Of 36 patients screened 15 had LME, 11 consented, and 8 received study treatment. Mean age was 56.7 years and number of LME lesions ranged from 1 - 3. No serious adverse effects occurred. We noted profound reductions in peripheral B cells from baseline to week 2 and 8 with some return at week 24. We also observed transient reductions in CSF B cells and CXCL-13 levels with an increase in BAFF levels. However, the number of LME did not change following treatment.

Conclusions

IT rituximab was well tolerated in PMS patients and had transient effects on CSF biomarkers but did not change LME.

Keywords: Intrathecal rituximab, leptomeningeal inflammation, progressive multiple sclerosis, clinical trial

1. INTRODUCTION

Leptomeningeal inflammation was described in patients with secondary progressive multiple sclerosis (SPMS) in 2004 and has subsequently been identified at all stages of the disease (Howell et al., 2011; Lucchinetti et al., 2011; Magliozzi et al., 2007; Serafini et al., 2004). While initial reports described lymphoid follicles in the meninges, subsequent manuscripts suggest a spectrum of changes ranging from unorganized inflammation to tertiary lymphoid tissue (Wicken et al., 2018). Meningeal inflammation has been associated with cortical demyelination and neuro-axonal damage (Choi et al., 2012; Howell et al., 2011; Magliozzi et al., 2010). B cells from MS patients produce molecules that are toxic to oligodendroglia and neurons(Lisak et al., 2017).
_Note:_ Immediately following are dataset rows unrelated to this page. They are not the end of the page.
(** * The tool installation step of the reaper

    A shallow embedding of [ToolInstallStep] (package [step]):
    [Run], [runIntallationScripts], [Environs] and [GetObjectPath],
    together with the pieces of Go's [strings], [path] and
    [path/filepath] packages they call.

    Strings are byte strings ([string] of the standard library).  The
    collaborators of the step (object store, HTTP download, file system,
    process spawning) are an oracle that answers every call from the
    history of calls; every call is recorded in a trace. *)

From Stdlib Require Import String Ascii List Bool Arith NArith ZArith Lia.
From Stdlib Require Import DecimalString.
Import ListNotations.
Local Open Scope string_scope.
Local Open Scope list_scope.

Set Implicit Arguments.

(* ===================================================================== *)
(** * Go's [strings] package *)
(* ===================================================================== *)

Module strings.

(** [strings.Split(s, sep)] for a one-byte separator, the only kind the
    step uses ("/" and "=").  The result is never empty: a string
    without the separator is returned as its only piece. *)
Fixpoint Split (s : string) (sep : ascii) : list string :=
  match s with
  | EmptyString => [EmptyString]
  | String c rest =>
      if Ascii.eqb c sep then EmptyString :: Split rest sep
      else match Split rest sep with
           | piece :: pieces => String c piece :: pieces
           | [] => [String c EmptyString]
           end
  end.

(** [strings.Join(elems, sep)]. *)
Fixpoint Join (elems : list string) (sep : string) : string :=
  match elems with
  | [] => EmptyString
  | [e] => e
  | e :: rest => e ++ sep ++ Join rest sep
  end.

(** Is byte [c] one of the bytes of [cutset]? *)
Fixpoint IndexByte (cutset : string) (c : ascii) : bool :=
  match cutset with
  | EmptyString => false
  | String d rest => Ascii.eqb c d || IndexByte rest c
  end.

(** [strings.TrimLeft(s, cutset)]: drop the leading bytes that belong to
    [cutset]. *)
Fixpoint TrimLeft (s cutset : string) : string :=
  match s with
  | EmptyString => EmptyString
  | String c rest => if IndexByte cutset c then TrimLeft rest cutset else s
  end.

(** The replacement budget of [strings.Replace]: [None] is "no limit"
    (a negative [n]). *)
Definition budget (n : Z) : option nat :=
  if (n <? 0)%Z then None else Some (Z.to_nat n).

Definition spend (b : option nat) : option nat :=
  match b with
  | None => None
  | Some k => Some (Nat.pred k)
  end.

Definition exhausted (b : option nat) : bool :=
  match b with
  | Some O => true
  | _ => false
  end.

(** The scan of [strings.Replace] for a non-empty [old]: occurrences are
    found left to right and do not overlap; [skip] counts the bytes of
    the occurrence just replaced that are still to be passed over. *)
Fixpoint replace_scan (old new : string) (b : option nat) (skip : nat)
         (s : string) : string :=
  match s with
  | EmptyString => EmptyString
  | String c rest =>
      match skip with
      | S k => replace_scan old new b k rest
      | O =>
          if negb (exhausted b) && String.prefix old s
          then new ++ replace_scan old new (spend b) (Nat.pred (String.length old)) rest
          else String c (replace_scan old new b 0 rest)
      end
  end.

(** The empty pattern matches before every byte and at the end of the
    string (Go matches at rune boundaries, which are the byte boundaries
    of ASCII text). *)
Fixpoint replace_gaps (new : string) (b : option nat) (s : string) : string :=
  if exhausted b then s
  else match s with
       | EmptyString => new
       | String c rest => new ++ String c (replace_gaps new (spend b) rest)
       end.

(** [strings.Replace(s, old, new, n)]. *)
Definition Replace (s old new : string) (n : Z) : string :=
  if String.eqb old new || (n =? 0)%Z then s
  else match old with
       | EmptyString => replace_gaps new (budget n) s
       | String _ _ => replace_scan old new (budget n) 0 s
       end.

(** [strings.ReplaceAll(s, old, new)] is [Replace(s, old, new, -1)]. *)
Definition ReplaceAll (s old new : string) : string :=
  Replace s old new (-1).

(** [strings.Contains(s, substr)]. *)
Fixpoint Contains (s substr : string) : bool :=
  String.prefix substr s ||
  match s with
  | EmptyString => false
  | String _ rest => Contains rest substr
  end.

(** [strings.Index(s, substr)] for a one-byte pattern: the offset of its
    first occurrence, [-1] when there is none. *)
Fixpoint Index (s : string) (c : ascii) : Z :=
  match s with
  | EmptyString => (-1)%Z
  | String d rest =>
      if Ascii.eqb d c then 0%Z
      else let i := Index rest c in
           if (i <? 0)%Z then (-1)%Z else (i + 1)%Z
  end.

(** The slices [s[:n]] and [s[n:]], for [n] within the string. *)
Fixpoint slice_to (s : string) (n : nat) : string :=
  match n, s with
  | S k, String c rest => String c (slice_to rest k)
  | _, _ => EmptyString
  end.

Fixpoint slice_from (s : string) (n : nat) : string :=
  match n, s with
  | S k, String _ rest => slice_from rest k
  | _, _ => s
  end.

(** The bytes of a string, last one first. *)
Fixpoint reverse (s : string) : string :=
  match s with
  | EmptyString => EmptyString
  | String c rest => reverse rest ++ String c EmptyString
  end.

(** The white space of [TrimSpace]'s fast path: tab, line feed, vertical
    tab, form feed, carriage return, space. *)
Definition asciiSpace (c : ascii) : bool :=
  let n := nat_of_ascii c in
  (Nat.leb 9 n && Nat.leb n 13) || Nat.eqb n 32.

Definition bytes (l : list nat) : string :=
  string_of_list_ascii (map ascii_of_nat l).

(** The UTF-8 encodings of the white space of [unicode.IsSpace] above
    U+007F: U+0085, U+00A0, U+1680, U+2000 to U+200A, U+2028, U+2029,
    U+202F, U+205F, U+3000. *)
Definition unicodeSpace : list string :=
  map bytes
      [[194; 133]; [194; 160]; [225; 154; 128];
       [226; 128; 128]; [226; 128; 129]; [226; 128; 130]; [226; 128; 131];
       [226; 128; 132]; [226; 128; 133]; [226; 128; 134]; [226; 128; 135];
       [226; 128; 136]; [226; 128; 137]; [226; 128; 138];
       [226; 128; 168]; [226; 128; 169]; [226; 128; 175];
       [226; 129; 159]; [227; 128; 128]].

(** The number of bytes of the white space a string starts with: [1] for
    a byte of [asciiSpace], the length of the encoding among [encodings]
    the string starts with, [0] when it starts with none. *)
Fixpoint encoded_space (encodings : list string) (s : string) : nat :=
  match encodings with
  | [] => 0
  | enc :: others =>
      if String.prefix enc s then String.length enc
      else encoded_space others s
  end.

Definition space_width (encodings : list string) (s : string) : nat :=
  match s with
  | EmptyString => 0
  | String c _ => if asciiSpace c then 1 else encoded_space encodings s
  end.

(** Drop white space from the front, one rune after the other; [skip]
    counts the bytes of the rune being dropped. *)
Fixpoint trim_scan (encodings : list string) (skip : nat) (s : string) : string :=
  match s with
  | EmptyString => EmptyString
  | String _ rest =>
      match skip with
      | S k => trim_scan encodings k rest
      | O =>
          match space_width encodings s with
          | O => s
          | S k => trim_scan encodings k rest
          end
      end
  end.

(** [strings.TrimLeftFunc(s, unicode.IsSpace)] and
    [strings.TrimRightFunc(s, unicode.IsSpace)]: a rune read from the end
    is white space when the string ends with its encoding. *)
Definition TrimLeftSpace (s : string) : string :=
  trim_scan unicodeSpace 0 s.

Definition TrimRightSpace (s : string) : string :=
  reverse (trim_scan (map reverse unicodeSpace) 0 (reverse s)).

(** [strings.TrimSpace(s)]. *)
Definition TrimSpace (s : string) : string :=
  TrimRightSpace (TrimLeftSpace s).

(** A run of white space of the fast path within one line: tabs,
    vertical tabs, form feeds, carriage returns and spaces. *)
Fixpoint blank (p : string) : bool :=
  match p with
  | EmptyString => true
  | String c rest =>
      asciiSpace c && negb (Ascii.eqb c (ascii_of_nat 10)) && blank rest
  end.

(** A byte below 0x80. *)
Definition ascii7 (c : ascii) : bool :=
  match c with
  | Ascii _ _ _ _ _ _ _ b7 => negb b7
  end.

(** [strings.Count(s, substr)] for a one-byte pattern. *)
Fixpoint Count (s : string) (c : ascii) : nat :=
  match s with
  | EmptyString => 0
  | String d rest => (if Ascii.eqb d c then 1 else 0) + Count rest c
  end.

End strings.

(* ===================================================================== *)
(** * Go's [path] and [path/filepath] packages (Unix) *)
(* ===================================================================== *)

Module filepath.

Definition Separator : ascii := "/"%char.

(** One element of the path scanned by [Clean]; [out] holds the elements
    written so far, last one first.  An empty element and "." are
    skipped; ".." removes the last real element, is kept at the front of
    a relative path and is dropped at the root. *)
Definition clean_elem (rooted : bool) (out : list string) (elem : string)
  : list string :=
  if String.eqb elem "" || String.eqb elem "." then out
  else if String.eqb elem ".." then
    match out with
    | last :: before =>
        if String.eqb last ".." then ".." :: out else before
    | [] => if rooted then [] else [".."]
    end
  else elem :: out.

(** [filepath.Clean(path)]: the shortest equivalent path. *)
Definition Clean (path : string) : string :=
  match path with
  | EmptyString => "."
  | String c _ =>
      let rooted := Ascii.eqb c Separator in
      let out := fold_left (clean_elem rooted) (strings.Split path Separator) [] in
      let body := strings.Join (rev out) "/" in
      if rooted then "/" ++ body
      else if String.eqb body "" then "." else body
  end.

(** [filepath.Join(elem...)]: the elements from the first non-empty one
    on are joined with the separator and the result is cleaned; with no
    non-empty element the result is empty. *)
Fixpoint Join (elem : list string) : string :=
  match elem with
  | [] => EmptyString
  | e :: rest =>
      if String.eqb e "" then Join rest
      else Clean (strings.Join elem "/")
  end.

End filepath.

Module path.
(** [path.Join] is [filepath.Join] on Unix. *)
Definition Join := filepath.Join.
End path.

Module fmt.
(** The [%d] verb at an unsigned number. *)
Definition d (n : N) : string := NilZero.string_of_uint (N.to_uint n).
End fmt.
Definition volume_quadrature_interpolation_matrix (actx : ArrayContext)
  (base_element_group quad_element_group : ElementGroup)
  : ArrayContext * result Matrix :=
  let (c, r) := keyed_memoize_in get_volume_vand (volume_vand_cache actx)
                  base_element_group quad_element_group in
  (mkArrayContext c (surface_vand_cache actx), r).

(** [get_surface_vand], the memoized body of
    [surface_quadrature_interpolation_matrix]. The [np.empty] buffer the
    source allocates is never read and is left out. *)
Definition get_surface_vand (base_grp quad_face_grp : ElementGroup)
  : result Matrix :=
  let nfaces_ := nfaces base_grp in
  if negb (Nat.eqb (nelements quad_face_grp) (nfaces_ * nelements base_grp))
  then Raise AssertionError
  else
    (let basis := basis_functions base_grp in
     vdm_inv <- linalg_inv (vandermonde basis (unit_nodes base_grp)) ;;
     let faces := shape_faces base_grp in
     let face_quadrature := quadrature_rule quad_face_grp in
     surface_nodes <-
       concatenate_nodes
         (map (fun face => map_to_volume face (quad_nodes face_quadrature))
              faces) ;;
     matmul (vandermonde basis surface_nodes) vdm_inv)%py.

Definition surface_quadrature_interpolation_matrix (actx : ArrayContext)
  (base_element_group quad_face_element_group : ElementGroup)
  : ArrayContext * result Matrix :=
  let (c, r) := keyed_memoize_in get_surface_vand (surface_vand_cache actx)
                  base_element_group quad_face_element_group in
  (mkArrayContext (volume_vand_cache actx) c, r).

(** The interpolation matrix as the description words it: the Vandermonde
    matrix of the basis at the target nodes times the inverse of the
    Vandermonde matrix at the source nodes. *)
Definition interpolation_matrix (basis : list (Point -> R))
  (from_nodes to_nodes : Nodes) : result Matrix :=
  (v_inv <- linalg_inv (vandermonde basis from_nodes) ;;
   matmul (vandermonde basis to_nodes) v_inv)%py.

(** One interpolation block per face of the reference cell, the blocks
    stacked row-wise in face order. *)
Definition stacked_face_blocks (base_grp : ElementGroup)
  (rule : QuadratureRule) : result Matrix :=
  (blocks <- rmap (fun face =>
                     interpolation_matrix (basis_functions base_grp)
                       (unit_nodes base_grp)
                       (map_to_volume face (quad_nodes rule)))
                  (shape_faces base_grp) ;;
   Ok (concat blocks))%py.

(** What the memo dictionary [c] holds under the keys of the groups [g1]
    and [g2], if anything, is what [compute] yields on these groups: the
    entry, where there is one, was stored by a call with groups of the
    same data. An empty dictionary, and one without an entry under these
    keys, satisfy this. *)
Definition stored_for
  (compute : ElementGroup -> ElementGroup -> result Matrix) (c : Cache)
  (g1 g2 : ElementGroup) : Prop :=
  forall m,
    cache_lookup (discretization_key g1, discretization_key g2) c = Some m ->
    compute g1 g2 = Ok m.

(** [quadrature_based_mass_matrix] and
    [quadrature_based_inverse_mass_matrix], without their memo
    dictionaries. *)
Definition get_ref_quad_mass_mat (base_grp quad_grp : ElementGroup)
  : result Matrix :=
  (vdm_q <- get_volume_vand base_grp quad_grp ;;
   let weights := diag (quad_weights (quadrature_rule quad_grp)) in
   wv <- matmul weights vdm_q ;;
   matmul (transpose vdm_q) wv)%py.

Definition get_ref_quad_inv_mass_mat (base_grp quad_grp : ElementGroup)
  : result Matrix :=
  (mass_mat <- get_ref_quad_mass_mat base_grp quad_grp ;;
   linalg_inv mass_mat)%py.

(** Binding the keyword arguments of a call to
    [quadrature_based_inverse_mass_matrix(actx, base_element_group,
    quad_element_group)]: a keyword that is no parameter of the function
    raises [TypeError], and so does a missing parameter. *)
Definition bind_inverse_mass_kwargs (kwargs : list (string * ElementGroup))
  : result (ElementGroup * ElementGroup) :=
  match find (fun kv => negb (str_in (fst kv)
                ["base_element_group"; "quad_element_group"]%string)) kwargs
  with
  | Some kv =>
      Raise (TypeError
        ("quadrature_based_inverse_mass_matrix() got an unexpected keyword argument '"
           ++ fst kv ++ "'")%string)
  | None =>
      match find (fun kv => String.eqb (fst kv) "base_element_group") kwargs,
            find (fun kv => String.eqb (fst kv) "quad_element_group") kwargs
      with
      | Some b, Some q => Ok (snd b, snd q)
      | _, _ =>
          Raise (TypeError
            "quadrature_based_inverse_mass_matrix() missing required positional arguments")
      end
  end.

Definition quadrature_based_inverse_mass_matrix_kw
  (kwargs : list (string * ElementGroup)) : result Matrix :=
  (bq <- bind_inverse_mass_kwargs kwargs ;;
   get_ref_quad_inv_mass_mat (fst bq) (snd bq))%py.

(** [actx.einsum("ei,ij,ej->ei", jac_inv, mat, vec)]. *)
Definition einsum_ei_ij_ej (jac_inv mat vec : Matrix) : Matrix :=
  map2 (fun jrow vrow =>
          map2 (fun jv mrow => rsum (map2 (fun m v => jv * m * v) mrow vrow))
               jrow mat)
       jac_inv vec.

Fixpoint zip3 {A B C} (xs : list A) (ys : list B) (zs : list C)
  : list (A * B * C) :=
  match xs, ys, zs with
  | x :: xs', y :: ys', z :: zs' => (x, y, z) :: zip3 xs' ys' zs'
  | _, _, _ => []
  end.

Definition inverse_mass_mismatch : string :=
  "Cannot compute inverse of a mass matrix mapping between different element groups; inverse is not guaranteed to be well-defined".

(** [_apply_inverse_sbp_mass_operator(dcoll, dd_out, dd_in, vec)]. *)
Fixpoint _apply_inverse_sbp_mass_operator (dcoll : DiscretizationCollection)
  (dd_out dd_in : DOFDesc) (vec : Field) {struct vec} : Eff Field :=
  match vec with
  | ObjArr els =>
      (ys <~ (fix go (l : list Field) : Eff (list Field) :=
                match l with
                | [] => eret []
                | vi :: l' =>
                    y <~ _apply_inverse_sbp_mass_operator dcoll dd_out dd_in vi ;;
                    ys <~ go l' ;; eret (y :: ys)
                end) els ;;
       eret (ObjArr ys))%eff
  | _ =>
      if negb (DOFDesc_eqb dd_out dd_in)
      then eraise (ValueError inverse_mass_mismatch)
      else
        match vec with
        | DOFArr data =>
            (emit (EvDiscrFromDD dd_in) ;;;
             discr <~ lift (discr_from_dd dcoll dd_in) ;;
             emit (EvAreaElement dd_in) ;;;
             ae <~ lift (area_element dcoll dd_in) ;;
             let inv_area_elements := map (map (map Rinv)) ae in
             out <~ emap (fun gjv : ElementGroup * Matrix * Matrix =>
                            let '(grp, jac_inv, vec_i) := gjv in
                            mat <~ lift (quadrature_based_inverse_mass_matrix_kw
                                           [("element_group"%string, grp)]) ;;
                            emit (EvEinsum "ei,ij,ej->ei") ;;;
                            eret (einsum_ei_ij_ej jac_inv mat vec_i))
                         (zip3 (groups discr) inv_area_elements data) ;;
             eret (DOFArr out))%eff
        | _ => eraise (AttributeError "array_context")
        end
  end.

(** [inverse_sbp_mass(dcoll, vec)]. *)
Definition inverse_sbp_mass (dcoll : DiscretizationCollection) (vec : Field)
  : Eff Field :=
  _apply_inverse_sbp_mass_operator dcoll DD_VOLUME DD_VOLUME vec.

End SbpOp.

(* ===================================================================== *)
(** ** grudge.dt_utils *)
(* ===================================================================== *)

(** [l[i]] on a Python sequence. *)
Definition getitem {A} (l : list A) (i : nat) : result A :=
  match nth_error l i with
  | Some x => Ok x
  | None => Raise IndexError
  end.

(** The builtin [min] on a non-empty iterable of numbers. *)
Definition py_min (xs : list R) : result R :=
  match xs with
  | [] => Raise (ValueError "min() arg is an empty sequence")
  | x :: xs' => Ok (fold_left Rmin xs' x)
  end.

(** [np.linalg.norm] of a coordinate vector. *)
Definition norm (p : Point) : R := sqrt (rsum (map (fun x => x * x) p)).

(** [p - q] on coordinate vectors of one length. *)
Definition point_sub (p q : Point) : Point := map2 Rminus p q.

(** [list(zip( *grp.unit_nodes))]: the nodes as points. The unit node array
    of a 0-dimensional group has no row, so the zip yields nothing. *)
Definition zip_star_unit_nodes (g : ElementGroup) : list Point :=
  if Nat.eqb (grp_dim g) 0 then [] else unit_nodes g.

(** The index pairs [(i, j)], [i != j], in the order of the generator
    [for i in range(n) for j in range(n) if i != j]. *)
Definition distinct_pairs (n : nat) : list (nat * nat) :=
  flat_map (fun i => map (fun j => (i, j))
                         (filter (fun j => negb (Nat.eqb i j)) (seq 0 n)))
           (seq 0 n).

Definition node_distance (nodes : list Point) (ij : nat * nat) : result R :=
  (ni <- getitem nodes (fst ij) ;;
   nj <- getitem nodes (snd ij) ;;
   Ok (norm (point_sub ni nj)))%py.

(** The body of the loop of [dt_non_geometric_factors] for one group. *)
Definition group_min_delta_r (grp : ElementGroup) : result R :=
  let nodes := zip_star_unit_nodes grp in
  let nnodes := nunit_dofs grp in
  if Nat.eqb (order grp) 0 then
    if negb (Nat.eqb nnodes 1) then Raise AssertionError
    else
      (n0 <- getitem nodes 0 ;;
       v0 <- getitem (vertex_unit_coordinates grp) 0 ;;
       Ok (norm (point_sub n0 v0)))%py
  else
    (ds <- rmap (node_distance nodes) (distinct_pairs nnodes) ;;
     py_min ds)%py.

(** [volm_discr.zeros(actx) + 1.0]. *)
Definition ones (discr : Discretization) : DOFArray :=
  map (fun g => repeat (repeat 1 (nunit_dofs g)) (nelements g)) (groups discr).

(** [abs] of a DOFArray. *)
Definition dof_abs (a : DOFArray) : DOFArray := map (map (map Rabs)) a.

(** [k] consecutive chunks of [n] entries. *)
Fixpoint chunks {A} (n k : nat) (l : list A) : list (list A) :=
  match k with
  | O => []
  | S k' => firstn n l :: chunks n k' (skipn n l)
  end.

(** [a.reshape(nf, ne, nd)] on a two-dimensional array (C order). *)
Definition reshape3 (a : Matrix) (nf ne nd : nat)
  : result (list (list (list R))) :=
  let flat := concat a in
  if Nat.eqb (List.length flat) (nf * ne * nd)
  then Ok (map (chunks nd ne) (chunks (ne * nd) nf flat))
  else Raise (ValueError "cannot reshape array").

(** [actx.einsum("fej->e", t)] on an array of shape (nf, ne, nd). *)
Definition einsum_fej_e (ne : nat) (t : list (list (list R))) : list R :=
  map (fun e => rsum (map (fun fblock => rsum (nth e fblock [])) t))
      (seq 0 ne).

(** [actx.einsum("e,ei->ei", a, b)]. *)
Definition einsum_e_ei (a : list R) (b : Matrix) : result Matrix :=
  if Nat.eqb (List.length a) (List.length b)
  then Ok (map2 (fun x row => map (Rmult x) row) a b)
  else Raise (ValueError "einsum: operands could not be broadcast together").

Definition simplex_only : string :=
  "Geometric factors are only implemented for simplex element groups".

Definition non_volume_filling_warning : string :=
  "The geometric factor for the characteristic length scale in time step estimation is not necessarily valid for non-volume-filling discretizations. Continuing anyway.".

Section DtUtils.

(** [grudge.op.elementwise_integral(dcoll, dd, vec)], not part of the
    sources. *)
Variable elementwise_integral :
  DiscretizationCollection -> DOFDesc -> DOFArray -> result DOFArray.

(** [dt_non_geometric_factors(dcoll, dd=None)]. The function is memoized on
    the collection; it reads nothing but the collection and [dd], so the
    stored list is the list computed here. *)
Definition dt_non_geometric_factors (dcoll : DiscretizationCollection)
  (dd : option DOFDesc) : Eff (list R) :=
  let dd := match dd with None => DD_VOLUME | Some d => d end in
  (emit (EvDiscrFromDD dd) ;;;
   discr <~ lift (discr_from_dd dcoll dd) ;;
   lift (rmap group_min_delta_r (groups discr)))%eff.

(** The total face area of every element of one group: the reshape, the
    sum over faces and face nodes, and the division by the number of face
    nodes. *)
Definition group_surface_areas (vgrp afgrp : ElementGroup)
  (face_ae_i : Matrix) : result (list R) :=
  (t <- reshape3 face_ae_i (nfaces vgrp) (nelements vgrp) (nunit_dofs afgrp) ;;
   Ok (map (fun s => s / INR (nunit_dofs afgrp))
           (einsum_fej_e (nelements vgrp) t)))%py.

(** [dt_geometric_factors(dcoll, dd=None)]. *)
Definition dt_geometric_factors (dcoll : DiscretizationCollection)
  (dd : option DOFDesc) : Eff DOFArray :=
  let dd := match dd with None => DD_VOLUME | Some d => d end in
  (emit (EvDiscrFromDD dd) ;;;
   volm_discr <~ lift (discr_from_dd dcoll dd) ;;
   if existsb (fun grp => negb (is_simplex grp)) (groups volm_discr)
   then eraise (NotImplementedError simplex_only)
   else
     (if negb (Nat.eqb (discr_dim volm_discr) (discr_ambient_dim volm_discr))
      then emit (EvWarn non_volume_filling_warning) else eret tt) ;;;
     emit (EvElementwiseIntegral dd) ;;;
     cv <~ lift (elementwise_integral dcoll dd (ones volm_discr)) ;;
     let cell_vols := dof_abs cv in
     if Nat.eqb (dim dcoll) 1 then eret cell_vols
     else
       let dd_face := mkDOFDesc FACE_RESTR_ALL (discretization_tag dd) in
       emit (EvDiscrFromDD dd_face) ;;;
       face_discr <~ lift (discr_from_dd dcoll dd_face) ;;
       emit (EvElementwiseIntegral dd_face) ;;;
       sa <~ lift (elementwise_integral dcoll dd_face (ones face_discr)) ;;
       let surface_areas := dof_abs sa in
       surface_areas <~
         lift (rmap (fun vaf : ElementGroup * ElementGroup * Matrix =>
                       let '(vgrp, afgrp, face_ae_i) := vaf in
                       group_surface_areas vgrp afgrp face_ae_i)
                    (zip3 (groups volm_discr) (groups face_discr)
                          surface_areas)) ;;
       lift (rmap (fun cs : Matrix * list R =>
                     let (cv_i, sae_i) := cs in
                     (m <- einsum_e_ei (map (fun s => 1 / s) sae_i) cv_i ;;
                      Ok (map (map (fun x => x * INR (dim dcoll))) m))%py)
                  (combine cell_vols surface_areas)))%eff.
(** * analytics-hub backend: credential engine and administrative routes

    A shallow embedding of

    - [backend/src/utils/crypto.js]  (request signing, signature
      verification, encryption at rest of tenant database passwords,
      generated identifiers and format checks),
    - [backend/src/middleware/adminAuth.js]  (the fixed-token check in front
      of every administrative route),
    - [backend/src/routes/admin.js]  (project creation, update and
      deletion, connection test, database initialisation and health
      check),

    together with the properties the specification states about them and
    further properties read off the code.

    Conventions.  JavaScript strings are modelled by [string] (a string is
    identified with its UTF-8 bytes, so it is well-formed Unicode text:
    lone surrogates are outside the model; where Node reads a string by
    its UTF-16 code units, these are computed from the bytes), Node
    [Buffer]s by [list byte],
    JavaScript objects used as dictionaries ([process.env], [req.body], a
    row returned by the database driver) by [gmap string _], exceptions by
    the [result] type, and [crypto.randomBytes] by explicit passing of an
    entropy source.  The functions of Node's [Buffer] and [crypto] modules
    that the code calls are written out as Node documents them: the
    lenient hexadecimal and base64 decoders, HMAC, CBC with PKCS#7
    padding, SHA-256 and AES-256; the last two are checked against the
    standards' test vectors. *)

From Stdlib Require Import ZArith NArith Lia List Ascii String DecimalString.
From Stdlib Require Import DecimalPos DecimalZ.
From Stdlib.Strings Require Import Byte.
From stdpp Require Import gmap strings list fin_maps.

Open Scope string_scope.

(** ** JavaScript values, truthiness and exceptions *)

Inductive jsval : Type :=
  | JUndefined
  | JNull
  | JBool (b : bool)
  | JNum (z : Z)
  | JStr (s : string).

#[global] Instance jsval_eq_dec : EqDecision jsval.
Proof. solve_decision. Defined.

(** [ToBoolean]: what [!x], [x ? a : b], [x || y] and [if (x)] look at. *)
Definition truthy (v : jsval) : bool :=
  match v with
  | JUndefined | JNull => false
  | JBool b => b
  | JNum z => negb (Z.eqb z 0)
  | JStr s => negb (String.eqb s "")
  end.

(** [a || b] *)
Definition js_or (a b : jsval) : jsval := if truthy a then a else b.

(** [a === b] on the values that occur here. *)
Definition strict_eq (a b : jsval) : bool := bool_decide (a = b).

(** Reading a property of an object: a missing key reads [undefined]. *)
Definition prop (o : gmap string jsval) (k : string) : jsval :=
  default JUndefined (o !! k).

(** [process.env.K]: every value of the environment is a string. *)
Definition env_get (env : gmap string string) (k : string) : jsval :=
  match env !! k with
  | Some s => JStr s
  | None => JUndefined
  end.

Inductive js_error : Type :=
  | Error (msg : string)
  | TypeError (msg : string)
  | RangeError (msg : string).

Inductive result (A : Type) : Type :=
  | Return (a : A)
  | Throw (e : js_error).
Arguments Return {A} a.
Arguments Throw {A} e.

#[global] Instance result_ret : MRet result := fun A a => Return a.
#[global] Instance result_bind : MBind result := fun A B k c =>
  match c with
  | Return a => k a
  | Throw e => Throw e
  end.

#[global] Instance result_fmap : FMap result := fun A B f c =>
  match c with
  | Return a => Return (f a)
  | Throw e => Throw e
  end.

(** [try { c } catch (error) { h error }] *)
Definition try_catch {A} (c : result A) (h : js_error -> A) : A :=
  match c with
  | Return a => a
  | Throw e => h e
  end.

Definition returns {A} (c : result A) : Prop := exists a, c = Return a.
Since gray matter lesions are linked to disability (Kutzelnigg et al., 2005) and patients with meningeal inflammation have a more severe disease course (Choi et al., 2012), it has been postulated that leptomeningeal inflammation may contribute to disease progression in MS.

Recent work has demonstrated that specific MRI sequences may identify areas of meningeal inflammation(Absinta et al., 2015), which demonstrate leptomeningeal enhancement (LME) on contrast-enhanced T2-FLAIR imaging, which could provide a potential biomarker to assess the effects of interventions on meningeal inflammation. Immune cells in areas of meningeal inflammation include B cells, plasma cells, follicular helper T cells, follicular dendritic cells, and macrophages. Rituximab is a monoclonal antibody targeting CD20 that has been shown in multiple trials to be effective in reducing MS disease activity. Intravenous administration results in very low CSF concentration of rituximab, which may not be sufficient to impact meningeal B cells (Czyzewski et al., 2013). Since B cells are an important component of meningeal inflammation and monoclonal antibodies targeting anti-CD20 are effective therapies in MS, (Hauser et al., 2017; Montalban et al., 2017) we hypothesized that direct intrathecal (IT) administration of rituximab may provide a more effective method of resolving meningeal inflammation (Bonnan et al., 2014).

The goal of this trial was to assess the safety of IT rituximab in progressive MS patients with LME and to assess the effects on both LME and CSF biomarkers.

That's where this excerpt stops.